§ TASK DETAILS
Give the lines below again exactly, starting with the line that holds "release_failed (imp_calls tr) = true)." and going on through the line that holds "[_; _; _]. cbn [LogError trace emit tick_imp].".

(Excerpts from a dataset)
*** Block opens ***

(** X9.  The lock discipline of the clone accessor.  A NULL handle is
    answered with NULL without any call.  Otherwise the lock of the handle
    is taken first; when that fails the accessor logs, returns NULL and
    does not unlock; when it succeeds the lock is released exactly once,
    as the last action, whether a clone could be made or not.  In every
    case the objects that existed before the call are left as they were. *)
Theorem X9_clone_lock_discipline env p w w' q :
  T31Audio_getAudioTrackInfoClone env p w = Done (w', q) ->
  (forall x, x < brk w -> heap w' !! x = heap w !! x) /\
  exists tr,
    trace w' = trace w ++ tr /\
    (p = NULL /\ tr = [] /\ q = NULL \/
     exists a,
       p <> NULL /\ load_audio w p = Done a /\
       ((exists rc, rc <> LOCK_OK /\ q = NULL /\
           tr = [EvLock (lock a) rc; EvLogError "Failed to lock"]) \/
        lock_calls tr = [EvLock (lock a) LOCK_OK; EvUnlock (lock a)] /\
        last tr = Some (EvUnlock (lock a)) /\
        (q = NULL \/ q = brk w /\ pAudioTrackInfo a <> NULL))).
Proof.
  intros H. split; [exact (clone_frame _ _ _ _ _ H)|].
  unfold T31Audio_getAudioTrackInfoClone in H.
  case_decide as Hp.
  { injection H as <- <-. exists []. rewrite app_nil_r. split; [done|]. by left. }
  inv_bind H. inv_bind H. destruct x0 as [w1 rc].
  unfold Lock in E0. destruct (heap w !! lock x) as [[]|]; try discriminate.
  injection E0 as <- <-.
  case_decide as Hrc.
  { injection H as <- <-. eexists [_; _]. wsimpl. rewrite <- app_assoc.
    split; [reflexivity|]. right. exists x. split; [done|]. split; [done|].
    left. eexists. split; [exact Hrc|]. done. }
  assert (lock_ret env (n_ext w) = LOCK_OK) as Hz
    by (destruct (decide (lock_ret env (n_ext w) = LOCK_OK)); [done|contradiction]).
  rewrite Hz in *. clear Hrc.
  inv_bind H. change (load_audio w p = Done x0) in E0. rewrite E in E0.
  injection E0 as <-.
  inv_bind H. destruct x0 as [w2 pInfo]. inv_bind H. injection H as <- <-.
  unfold Unlock in E1. destruct (heap w2 !! lock x) as [[]|]; try discriminate.
  injection E1 as <-. wsimpl.
  case_decide as Hti.
  2:{ injection E0 as <- <-. eexists [_; _]. wsimpl. rewrite <- app_assoc.
      split; [reflexivity|]. right. exists x. split; [done|]. split; [done|].
      right. split; [done|]. split; [done|]. by left. }
  unfold KVS_MALLOC in E0. wsimpl.
  destruct (malloc_ret env (n_malloc w)).
  2:{ rewrite decide_True in E0 by done. injection E0 as <- <-.
      eexists [_; _; _; _]. wsimpl. rewrite <- !app_assoc.
      split; [reflexivity|]. right. exists x. split; [done|]. split; [done|].
      right. split; [done|]. split; [done|]. by left. }
  wsimpl. case_decide as Hb.
  { injection E0 as <- <-. eexists [_; _; _; _]. wsimpl. rewrite <- !app_assoc.
    split; [reflexivity|]. right. exists x. split; [done|]. split; [done|].
    right. split; [done|]. split; [done|]. by left. }
  inv_bind E0. inv_bind E0. injection E0 as <- <-.
  apply store_track_info_inv in E2 as [_ ->]. wsimpl.
  eexists [_; _; _]. rewrite <- !app_assoc.
  split; [reflexivity|]. right. exists x. split; [done|]. split; [done|].
  right. split; [done|]. split; [done|]. by right.
Qed.

Lemma X9_witness :
  (forall x, x < brk (demo_world 64) ->
     heap (demo_world_cloned 64) !! x = heap (demo_world 64) !! x) /\
  exists tr,
    trace (demo_world_cloned 64) = trace (demo_world 64) ++ tr /\
    (demo_handle = NULL /\ tr = [] /\ demo_clone 64 = NULL \/
     exists a,
       demo_handle <> NULL /\ load_audio (demo_world 64) demo_handle = Done a /\
       ((exists rc, rc <> LOCK_OK /\ demo_clone 64 = NULL /\
           tr = [EvLock (lock a) rc; EvLogError "Failed to lock"]) \/
        lock_calls tr = [EvLock (lock a) LOCK_OK; EvUnlock (lock a)] /\
        last tr = Some (EvUnlock (lock a)) /\
        (demo_clone 64 = NULL \/
         demo_clone 64 = brk (demo_world 64) /\ pAudioTrackInfo a <> NULL))).
Proof.
  exact (X9_clone_lock_discipline (demo_env 64) demo_handle (demo_world 64)
           (demo_world_cloned 64) (demo_clone 64) demo_world_cloned_eq).
Defined.

(** ** The worker and the device frames *)

Lemma frame_steps_trans s1 s2 s3 t1 t2 :
  frame_steps s1 s2 t1 -> frame_steps s2 s3 t2 -> frame_steps s1 s3 (t1 ++ t2).
Proof.
  intros H1 H2 rest. by rewrite imp_calls_app, <- app_assoc, H1, H2.
Qed.

Lemma frame_steps_quiet s tr : imp_calls tr = [] -> frame_steps s s tr.
Proof. intros H rest. by rewrite H. Qed.

Lemma imp_calls_imp c rc tr : imp_calls (EvImp c rc :: tr) = (c, rc) :: imp_calls tr.
Proof. reflexivity. Qed.

Lemma release_failed_cons c rc cs :
  release_failed ((c, rc) :: cs)
  = match c with IMP_AI_ReleaseFrame => negb (Z.eqb rc 0) | _ => false end
    || release_failed cs.
Proof. reflexivity. Qed.

Lemma release_failed_app c1 c2 :
  release_failed (c1 ++ c2) = release_failed c1 || release_failed c2.
Proof. apply existsb_app. Qed.

(** a chain of device calls other than the three frame calls leaves the
    frame where it is *)
Lemma imp_any_fails_frames env cs s :
  s <> Fetched ->
  Forall (fun c => c <> IMP_AI_PollingFrame /\ c <> IMP_AI_GetFrame /\
                   c <> IMP_AI_ReleaseFrame) cs ->
  forall w, exists tr,
    trace (imp_any_fails env cs w).1 = trace w ++ tr /\
    frame_steps s s tr /\ release_failed (imp_calls tr) = false.
Proof.
  intros Hs. induction cs as [|c cs IH]; intros Hcs w.
  - exists []. rewrite app_nil_r. split; [done|]. split; [|done]. by intros rest.
  - inversion Hcs as [|? ? (Hc0 & Hc1 & Hc2) Hcs']; subst.
    cbn [imp_any_fails]. unfold IMP. case_decide.
    + eexists [_]. split; [reflexivity|]. split.
      * intros rest. cbn. by destruct s, c.
      * cbn. by destruct c.
    + destruct (IH Hcs' (emit (EvImp c (imp_ret env (n_imp w) c)) (tick_imp w)))
        as (tr & Ht & Hp & Hr).
      eexists (_ :: tr). rewrite Ht. cbn [trace emit tick_imp].
      rewrite <- app_assoc. split; [reflexivity|]. split.
      * intros rest. specialize (Hp rest). rewrite imp_calls_imp.
        cbn [app frame_protocol]. by destruct s, c.
      * rewrite imp_calls_imp, release_failed_cons, Hr. by destruct c.
Qed.

(** a pass through the loop body: the fetched frame goes to
    IMP_AI_ReleaseFrame at once; the pass ends without a frame, or leaves
    the loop on a failed release *)
Lemma audioThread_iter_frames fuel env p res w w' c res' :
  audioThread_iter fuel env p res w = Done (w', c, res') ->
  exists tr,
    trace w' = trace w ++ tr /\
    (frame_steps NoFrame NoFrame tr /\ release_failed (imp_calls tr) = false \/
     c = Break /\ frame_steps NoFrame ReleaseFailed tr /\
     release_failed (imp_calls tr) = true).
Proof.
  unfold audioThread_iter, IMP_GetFrame, IMP. intros H.
  case_decide.
  { injection H as <- <- <-. eexists [_; _]. cbn [LogError trace emit tick_imp].
    rewrite <- app_assoc. split; [reflexivity|]. left. split; [|reflexivity].
    intros rest. reflexivity. }
  cbn [n_imp emit tick_imp] in H. case_decide as Hget.
  { injection H as <- <- <-. eexists [_; _; _]. cbn [LogError trace emit tick_imp].
    rewrite <- !app_assoc. split; [reflexivity|]. left. split; [|reflexivity].
    intros rest. cbn.
    destruct (Z.eqb_spec (imp_ret env (S (n_imp w)) IMP_AI_GetFrame) 0); [contradiction|done]. }
  assert (imp_ret env (S (n_imp w)) IMP_AI_GetFrame = 0) as Hz
    by (destruct (decide (imp_ret env (S (n_imp w)) IMP_AI_GetFrame = 0)); [done|contradiction]).
  inv_bind H. destruct x as [w3 r].
  destruct (sendAudioFrame_extends _ _ _ _ _ _ _ E) as (t1 & Ht1 & Hf1 & _).
  pose proof (imp_calls_accum _ Hf1) as Hi1.
  cbn [trace emit tick_imp] in Ht1.
  set (w4 := if decide (r <> 0) then _ else w3) in *.
  assert (exists t2, trace w4 = trace w3 ++ t2 /\ imp_calls t2 = []) as (t2 & Ht2 & Hi2).
  { subst w4. destruct (decide (r <> 0)); [eexists [_]; split; reflexivity|].
    exists []. by rewrite app_nil_r. }
  set (rc := imp_ret env (n_imp w4) IMP_AI_ReleaseFrame) in *.
  assert (exists t3, trace w' = trace w4 ++ EvImp IMP_AI_ReleaseFrame rc :: t3 /\
                     imp_calls t3 = [] /\ (rc <> 0 -> c = Break)) as (t3 & Ht3 & Hi3 & Hc).
  { case_decide.
    - injection H as <- <- <-. eexists [_]. cbn [LogError trace emit tick_imp].
      rewrite <- app_assoc. done.
    - inv_bind H. exists []. destruct (isTerminating x); by injection H as <- <- <-. }
  exists ([EvImp IMP_AI_PollingFrame (imp_ret env (n_imp w) IMP_AI_PollingFrame);
           EvImp IMP_AI_GetFrame (imp_ret env (S (n_imp w)) IMP_AI_GetFrame)]
          ++ t1 ++ t2 ++ [EvImp IMP_AI_ReleaseFrame rc] ++ t3).
  rewrite Ht3, Ht2, Ht1, <- !app_assoc. split; [reflexivity|].
  destruct (Z.eqb_spec rc 0) as [Hrc|Hrc].
  - left. split.
    + intros rest. rewrite !imp_calls_app, Hi1, Hi2, Hi3. cbn. rewrite Hz, Hrc. reflexivity.
    + rewrite !imp_calls_app, Hi1, Hi2, Hi3. cbn. by rewrite Hrc.
  - right. split; [by apply Hc|]. split.
    + intros rest. rewrite !imp_calls_app, Hi1, Hi2, Hi3. cbn. rewrite Hz.
      destruct (Z.eqb_spec rc 0); [contradiction|reflexivity].
    + rewrite !imp_calls_app, Hi1, Hi2, Hi3. cbn.
      destruct (Z.eqb_spec rc 0); [contradiction|reflexivity].
Qed.

Lemma audioThread_while_frames fuel env p :
  forall n res w w' res',
    audioThread_while n fuel env p res w = Done (w', res') ->
    exists tr s,
      trace w' = trace w ++ tr /\ frame_steps NoFrame s tr /\
      s = (if release_failed (imp_calls tr) then ReleaseFailed else NoFrame).
Proof.
  induction n as [|n IH]; intros res w w' res' H; [discriminate|].
  cbn [audioThread_while] in H. inv_bind H. destruct x as [[w1 c] r1].
  destruct (audioThread_iter_frames _ _ _ _ _ _ _ _ E) as (t1 & Ht1 & Hp1).
  destruct c.
  - destruct Hp1 as [[Hp1 Hr1]|[? _]]; [|discriminate].
    destruct (IH _ _ _ _ H) as (t2 & s & Ht2 & Hp2 & Hs).
    exists (t1 ++ t2), s. rewrite Ht2, Ht1, app_assoc. split; [done|].
    split; [by eapply frame_steps_trans|].
    by rewrite imp_calls_app, release_failed_app, Hr1.
  - injection H as <- <-. destruct Hp1 as [[Hp1 Hr1]|(_ & Hp1 & Hr1)].
    + exists t1, NoFrame. by rewrite Hr1.
    + exists t1, ReleaseFailed. by rewrite Hr1.
Qed.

*** Block closes ***

§ ANSWER TO THE PROBLEM
     release_failed (imp_calls tr) = true).
Proof.
  unfold audioThread_iter, IMP_GetFrame, IMP. intros H.
  case_decide.
  { injection H as <- <- <-. eexists [_; _]. cbn [LogError trace emit tick_imp].
    rewrite <- app_assoc. split; [reflexivity|]. left. split; [|reflexivity].
    intros rest. reflexivity. }
  cbn [n_imp emit tick_imp] in H. case_decide as Hget.
  { injection H as <- <- <-. eexists [_; _; _]. cbn [LogError trace emit tick_imp].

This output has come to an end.